Angola's government must account for a staggering $32 billion missing from state coffers in a country where most suffer immense poverty despite the nation's massive oil wealth, Human Rights Watch said on Wednesday.

The revelation comes the same week that Angola announced yet another huge offshore oil find and after deals were signed Tuesday with seven major oil companies to drill there.

New York-based Human Rights Watch said the missing money was identified by the International Monetary Fund in a December report and is believed to be linked to Angola's state oil company Sonangol.

It includes $7.1 billion transferred into escrow accounts overseas and $24.9 billion that appear as "an unexplained discrepancy in government accounts."

The IMF said the money disappeared between 2007 and 2010 from Angola, Africa's second-largest oil producer after Nigeria, and amounts to 25 percent of the country's gross domestic product.

Human Rights Watch previously had identified more than $4 billion in oil revenues that went missing from Angolan government accounts between 1997 and 2002. That money never was recovered.

Telephone calls from South Africa and Portugal did not go through Wednesday to the office of President Jose Eduardo dos Santos, his spokesman Mario Jorge or to the press office of the state oil company Sonangol.

In the past Angola's Finance Ministry has denied that the southern African country has a major corruption and embezzlement problem.

Transparency International, the coalition that fights corruption, ranked Angola in the top 20 most corrupt countries in the world this year.

The missing money was found as a result of reforms that were instituted among the conditions for an International Monetary Fund loan of $1.4 billion — a paltry amount compared to the massive discrepancy.

"Angola's government has taken credit for improving transparency over its oil revenues and auditing the state oil company," said Arvind Ganesan, business and human rights director at Human Rights Watch. "But the disappearance of $32 billion raises serious questions about its efforts and underscores the need for public accountability."

Angop, the state news agency, on Wednesday quoted Sonangol CEO Manuel Vicente as saying that the latest find in Angola's Kwanza Basin seabed means the country is "entering a new era" in the oil market.

Norway's Statoil company compared the latest discovery to one off Brazil that has yielded major amounts of the high-quality light oil that is most prized.

Statoil's senior vice president for exploration, Erling Vagnes, described it as "some of the best unexplored acreage left on the planet."

More than half of Angola's population lives below the international poverty line, child and maternal deaths are among the highest in the world and 30 percent of children are malnourished, according to the UN Children's Fund.
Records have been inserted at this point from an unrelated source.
(* ===== verification/NodePath.v ===== *)
(** * NodePath: the [node:path] and [String.prototype] built-ins of the tab filter

    Lines 84-85 of [src/index.js] call [extname], [basename] (from
    [node:path]) and [String.prototype.slice(0, -5)] on the entries of the
    extracted directory.  These are library functions, modelled here after
    the Node.js algorithms, for POSIX paths:
    - [basename p] is the last non-empty segment of [p] (trailing slashes are
      ignored, [basename "/"] is [""]);
    - [extname p] is the suffix of [basename p] from its last dot, except
      that a leading dot does not start an extension ([extname ".html"] is
      [""]) and [extname ".."] is [""];
    - [slice_to s k] is [s.slice(0, -k)]: the prefix without the last [k]
      characters, empty when [s] is shorter.
    Strings are Rocq strings of 8-bit characters, where JavaScript counts
    UTF-16 code units; the only string sliced is one that ends in the ASCII
    suffix [".html"], which has 5 units in both. *)

From Stdlib Require Import String Ascii List Arith Lia.
From S2P Require Import Prelude.
Import ListNotations.
Open Scope string_scope.
Open Scope bool_scope.

Module NodePath.

(** The index of the last ['.'] of [s], positions counted from [i]. *)
Fixpoint last_dot_from (s : string) (i : nat) (acc : option nat) : option nat :=
  match s with
  | EmptyString => acc
  | String c s' =>
      last_dot_from s' (S i) (if Ascii.eqb c "." then Some i else acc)
  end.

Definition last_dot (s : string) : option nat := last_dot_from s 0 None.

(** [basename]: the segment being read and the last complete non-empty one. *)
Fixpoint basename_from (s seg last : string) : string :=
  match s with
  | EmptyString => if String.eqb seg "" then last else seg
  | String c s' =>
      if Ascii.eqb c "/"
      then basename_from s' "" (if String.eqb seg "" then last else seg)
      else basename_from s' (seg ++ String c "") last
  end.

Definition basename (p : string) : string := basename_from p "" "".

(** [extname] on one segment: [startDot] is the last dot; no extension
    when there is none, when it is the first character, or for [".."]. *)
Definition ext_of_segment (seg : string) : string :=
  match last_dot seg with
  | None => ""
  | Some 0 => ""
  | Some i =>
      if String.eqb seg ".." then ""
      else substring i (String.length seg - i) seg
  end.

Definition extname (p : string) : string := ext_of_segment (basename p).

(** [s.slice(0, -k)] *)
Definition slice_to (s : string) (k : nat) : string :=
  substring 0 (String.length s - k) s.

(** Directory entries returned by [readdir] contain no ['/']. *)
Fixpoint no_slash (s : string) : bool :=
  match s with
  | EmptyString => true
  | String c s' => negb (Ascii.eqb c "/") && no_slash s'
  end.

(** ** Lemmas *)

Lemma basename_from_no_slash s seg last :
  no_slash s = true ->
  basename_from s seg last = if String.eqb (seg ++ s) "" then last else seg ++ s.
Proof.
  revert seg. induction s as [|c s IH]; intros seg Hs; simpl in *.
  - rewrite append_nil_r. reflexivity.
  - apply andb_prop in Hs as [Hc Hs].
    destruct (Ascii.eqb c "/"); [discriminate|].
    rewrite IH by exact Hs. rewrite append_assoc. reflexivity.
Qed.

Lemma basename_no_slash s : no_slash s = true -> basename s = s.
Proof.
  intros Hs. unfold basename. rewrite basename_from_no_slash by exact Hs.
  simpl. destruct (String.eqb_spec s ""); congruence.
Qed.

Lemma last_dot_from_app s t i acc :
  last_dot_from (s ++ t) i acc =
  last_dot_from t (i + String.length s) (last_dot_from s i acc).
Proof.
  revert i acc. induction s as [|c s IH]; intros i acc; simpl.
  - rewrite Nat.add_0_r. reflexivity.
  - rewrite IH. f_equal. lia.
Qed.

Lemma last_dot_html k acc : last_dot_from ".html" k acc = Some k.
Proof. reflexivity. Qed.

(** The last dot found after position [i] lies inside the string. *)
Lemma last_dot_from_range s i acc j :
  last_dot_from s i acc = Some j -> acc = Some j \/ i <= j < i + String.length s.
Proof.
  revert i acc. induction s as [|c s IH]; intros i acc H; simpl in *; [auto|].
  destruct (IH _ _ H) as [Ha|Ha]; [|right; lia].
  destruct (Ascii.eqb c "."); [inversion Ha; right; lia | auto].
Qed.

Lemma last_dot_lt s j : last_dot s = Some j -> j < String.length s.
Proof.
  intros H. destruct (last_dot_from_range _ _ _ _ H) as [H'|H']; [discriminate|lia].
Qed.

Lemma last_dot_suffix_html s : last_dot (s ++ ".html") = Some (String.length s).
Proof. unfold last_dot. rewrite last_dot_from_app. reflexivity. Qed.

Lemma no_slash_app s t : no_slash (s ++ t) = no_slash s && no_slash t.
Proof. induction s as [|c s IH]; simpl; [|rewrite IH, Bool.andb_assoc]; reflexivity. Qed.

Lemma slice_to_suffix s t :
  slice_to (s ++ t) (String.length t) = s.
Proof.
  unfold slice_to. rewrite length_append, Nat.add_sub. apply substring_0_app.
Qed.

#[export] Hint Rewrite last_dot_suffix_html no_slash_app slice_to_suffix : gs.

End NodePath.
Health care is limited or nonexistent in many rural areas.

The country still is recovering from a 27-year-long civil war that ended in 2002. Even today, only 77 percent of children attend primary school and just 21 percent attend high school, according to a U.S. State Department report that cited long lists of human rights abuses.

Dos Santos has ruled the country since 1979 and appears intent on retaining power through constitutional reforms last year that abolished direct presidential elections. Instead, the president will be the head of the political party that garners the most votes, and dos Santos' party has a stranglehold on power.